Apparently traduction Anglais
17,951 traduction parallèle
Görünüşe göre bir sorumuz daha var.
Apparently we have one more question.
Uzaylı beyinler tarafından yürütüldüğünü söylediğiniz çok gizli bir tesise girdik ve süper güçleri olan, uçan bir adam ortaya çıktı.
We just went to a top-secret science research facility, apparently run by brains from space, and a flying man with superpowers turns up.
İyi bir şey olmadığı belli.
Nothing good, apparently.
Doktorların bitkisel hayatta olmadığını anlamaları uzun zaman almış.

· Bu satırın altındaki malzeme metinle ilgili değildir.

(** Callers that are all inside [Do] before the first completion: the
    one execution runs on the store the callers started from and leaves
    the store the run ends with, and every continuation is resumed with
    the pair it produced. *)
Lemma coalesced_once_world s0 sched1 sched2 ms1 ms2 :
  callers ≠ [] →
  registry s0 !! key = None →
  run sched1 (mkMsys s0 (start_threads key callers)) = Some ms1 →
  exec_count key (events (shared ms1)) = exec_count key (events s0) →
  (∀ i t, threads ms1 !! i = Some t → inside_Do t = true) →
  run sched2 ms1 = Some ms2 →
  (∀ i t, threads ms2 !! i = Some t → is_Some (returned t)) →
  exec_count key (events (shared ms2)) = exec_count key (events s0) + 1 ∧
  ∃ j fnj kj val err,
    callers !! j = Some (fnj, kj) ∧
    fnj (world s0) = (val, err, world (shared ms2)) ∧
    (∀ i fn k, callers !! i = Some (fn, k) →
       ∃ sh, threads ms2 !! i = Some (Ready (k (val, err, sh)))).
Proof.
  intros Hne Hreg Hrun1 Hcnt1 Hin Hrun2 Hret.
  assert (∃ fn0 k0, callers !! 0 = Some (fn0, k0)) as (fn0 & k0 & E0).
  { clear -Hne. destruct callers as [|[fn k] cs]; [done|]. by exists fn, k. }
  pose proof (idle_start key callers s0 Hreg) as Hidle.
  pose proof (run_before_completion key callers _ _ _ (or_introl Hidle)
                Hrun1 Hcnt1) as Hst.
  pose proof (run_before_completion_world _ _ _ (or_introl Hidle)
                Hrun1 Hcnt1) as Hw1.
  cbn [shared] in Hw1.
  assert (∃ j c, joined key callers j c ms1) as (j & c & Hj).
  { destruct Hst as [[_ Hc] | (j & c & _ & Hp & Hc)].
    - destruct (covers_lookup callers _ _ 0 fn0 k0 Hc E0) as (t & Ht & HP).
      unfold P_idle in HP. subst t. by apply Hin in Ht.
    - exists j, c. split; [done|]. intros i. specialize (Hc i).
      destruct (callers !! i) as [[fn k]|]; [|done].
      destruct Hc as (t & Ht & HP). exists t. split; [done|].
      unfold P_flight in HP. unfold P_joined.
      destruct (decide (i = j)); [done|].
      destruct HP as [-> | ->]; [|done]. by apply Hin in Ht. }
  destruct (run_after_entry_world _ _ _ _ _ Hj Hrun2)
    as [[(_ & Hc) _] | (fn & k & val & err & Hi & Hfn & Hd & Hcnt)].
  - destruct (callers !! j) as [[fn k]|] eqn:E.
    + destruct (covers_lookup callers _ _ j fn k Hc E) as (t & Ht & HP).
      unfold P_joined in HP. rewrite decide_True in HP by done. subst t.
      apply Hret in Ht. by destruct Ht.
    + destruct (covers_lookup callers _ _ 0 fn0 k0 Hc E0) as (t & Ht & HP).
      unfold P_joined in HP. destruct (decide (0 = j)); subst t;
        apply Hret in Ht; by destruct Ht.
  - split; [lia|]. exists j, fn, k, val, err. destruct Hd as [_ Hc].
    split_and!; [done|by rewrite <- Hw1|].
    intros i fn' k' Hi'.
    destruct (covers_lookup callers _ _ i fn' k' Hc Hi') as (t & Ht & HP).
    unfold P_done in HP. destruct (decide (i = j)).
    + destruct HP as [sh ->]. eauto.
    + destruct HP as [-> | ->]; [|eauto].
      apply Hret in Ht. by destruct Ht.
Qed.


(** The execution of Call [c] is in the history once it has run. *)
Lemma run_after_entry_event sched j c : ∀ ms ms2,
  joined key callers j c ms →
  run sched ms = Some ms2 →
  ms2 = ms ∨ EvExec key c ∈ events (shared ms2).
Proof.
  destruct sched as [|i sched]; intros ms ms2 Hj Hrun; simpl in Hrun.
  - simplify_eq. by left.
  - destruct (step i ms) as [ms'|] eqn:Hs; [|done].
    destruct (step_joined key callers _ _ _ _ _ Hj Hs)
      as (fn & k & val & err & w & -> & Hi & Hfn & Hd & Hcnt).
    destruct (run_completed _ _ _ _ _ _ _ Hd Hrun) as [Hd2 Hsh].
    right. rewrite Hsh.
    destruct Hj as [_ Hcov].
    destruct (covers_lookup callers _ _ _ _ _ Hcov Hi) as (t & Ht & HP).
    unfold P_joined in HP. rewrite decide_True in HP by done. subst t.
    unfold step in Hs. rewrite Ht in Hs. unfold sys_exec in Hs.
    rewrite Hfn in Hs. simplify_eq. cbn [shared events].
    apply elem_of_app. right. by left.
Qed.

(** As [coalesced_once_world], with the Call the execution stored its
    result in: the Call is complete at the end of the run and holds the
    pair every continuation is resumed with. *)
Lemma coalesced_once_stored s0 sched1 sched2 ms1 ms2 :
  callers ≠ [] →
  registry s0 !! key = None →
  run sched1 (mkMsys s0 (start_threads key callers)) = Some ms1 →
  exec_count key (events (shared ms1)) = exec_count key (events s0) →
  (∀ i t, threads ms1 !! i = Some t → inside_Do t = true) →
  run sched2 ms1 = Some ms2 →
  (∀ i t, threads ms2 !! i = Some t → is_Some (returned t)) →
  exec_count key (events (shared ms2)) = exec_count key (events s0) + 1 ∧
  ∃ j fnj kj c cl,
    callers !! j = Some (fnj, kj) ∧
    fnj (world s0) = (c_val cl, c_err cl, world (shared ms2)) ∧
    EvExec key c ∈ events (shared ms2) ∧
    calls (shared ms2) !! c = Some cl ∧
    c_done cl = true ∧
    (∀ i fn k, callers !! i = Some (fn, k) →
       ∃ sh, threads ms2 !! i = Some (Ready (k (c_val cl, c_err cl, sh)))) ∧
    (∀ i, callers !! i = None → threads ms2 !! i = None).
Proof.
  intros Hne Hreg Hrun1 Hcnt1 Hin Hrun2 Hret.
  assert (∃ fn0 k0, callers !! 0 = Some (fn0, k0)) as (fn0 & k0 & E0).
  { clear -Hne. destruct callers as [|[fn k] cs]; [done|]. by exists fn, k. }
  pose proof (idle_start key callers s0 Hreg) as Hidle.
  pose proof (run_before_completion key callers _ _ _ (or_introl Hidle)
                Hrun1 Hcnt1) as Hst.
  pose proof (run_before_completion_world _ _ _ (or_introl Hidle)
                Hrun1 Hcnt1) as Hw1.
  cbn [shared] in Hw1.
  assert (∃ j c, joined key callers j c ms1) as (j & c & Hj).
  { destruct Hst as [[_ Hc] | (j & c & _ & Hp & Hc)].
    - destruct (covers_lookup callers _ _ 0 fn0 k0 Hc E0) as (t & Ht & HP).
      unfold P_idle in HP. subst t. by apply Hin in Ht.
    - exists j, c. split; [done|]. intros i. specialize (Hc i).
      destruct (callers !! i) as [[fn k]|]; [|done].
      destruct Hc as (t & Ht & HP). exists t. split; [done|].
      unfold P_flight in HP. unfold P_joined.
      destruct (decide (i = j)); [done|].
      destruct HP as [-> | ->]; [|done]. by apply Hin in Ht. }
  destruct (run_after_entry_world _ _ _ _ _ Hj Hrun2)
    as [[(_ & Hc) _] | (fn & k & val & err & Hi & Hfn & Hd & Hcnt)].
  - destruct (callers !! j) as [[fn k]|] eqn:E.
    + destruct (covers_lookup callers _ _ j fn k Hc E) as (t & Ht & HP).
      unfold P_joined in HP. rewrite decide_True in HP by done. subst t.
      apply Hret in Ht. by destruct Ht.
    + destruct (covers_lookup callers _ _ 0 fn0 k0 Hc E0) as (t & Ht & HP).
      unfold P_joined in HP. destruct (decide (0 = j)); subst t;
        apply Hret in Ht; by destruct Ht.
  - split; [lia|].
    destruct Hd as [(cl & Hcl & Hdone & Hval & Herr) Hc]. subst val err.
    exists j, fn, k, c, cl.
    split_and!; [done | by rewrite <- Hw1 | | done | done | |].
    + destruct (run_after_entry_event _ _ _ _ _ Hj Hrun2) as [-> | Hev];
        [lia | done].
    + intros i fn' k' Hi'.
      destruct (covers_lookup callers _ _ i fn' k' Hc Hi') as (t & Ht & HP).
      unfold P_done in HP. destruct (decide (i = j)).
      * destruct HP as [sh ->]. eauto.
      * destruct HP as [-> | ->]; [|eauto].
        apply Hret in Ht. by destruct Ht.
    + intros i Hi'. specialize (Hc i). by rewrite Hi' in Hc.
Qed.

Apparently, it took his doctors some time to realize that he wasn't in a vegetative state.
Görünüşe göre seninleyken değil.
Apparently not with you.
Görünüşe göre A.J. Mike'la da görüşmek istemiyor.
Apparently AJ is refusing to see Mike too.
Anlaşılan bu gerçekleşmeyecek.
Apparently that's not gonna happen.
Görünüşe göre yeteri kadar hızlı olmadı.
Apparently not quick enough.
Eğer buradaysam Harold, kendi adıma... Janet Macnamara'yı bulmak konusunda duyduğum endişe yüzündendir. Görünüşe göre buradaki küçük ayarlamalarımızdan da haberi var.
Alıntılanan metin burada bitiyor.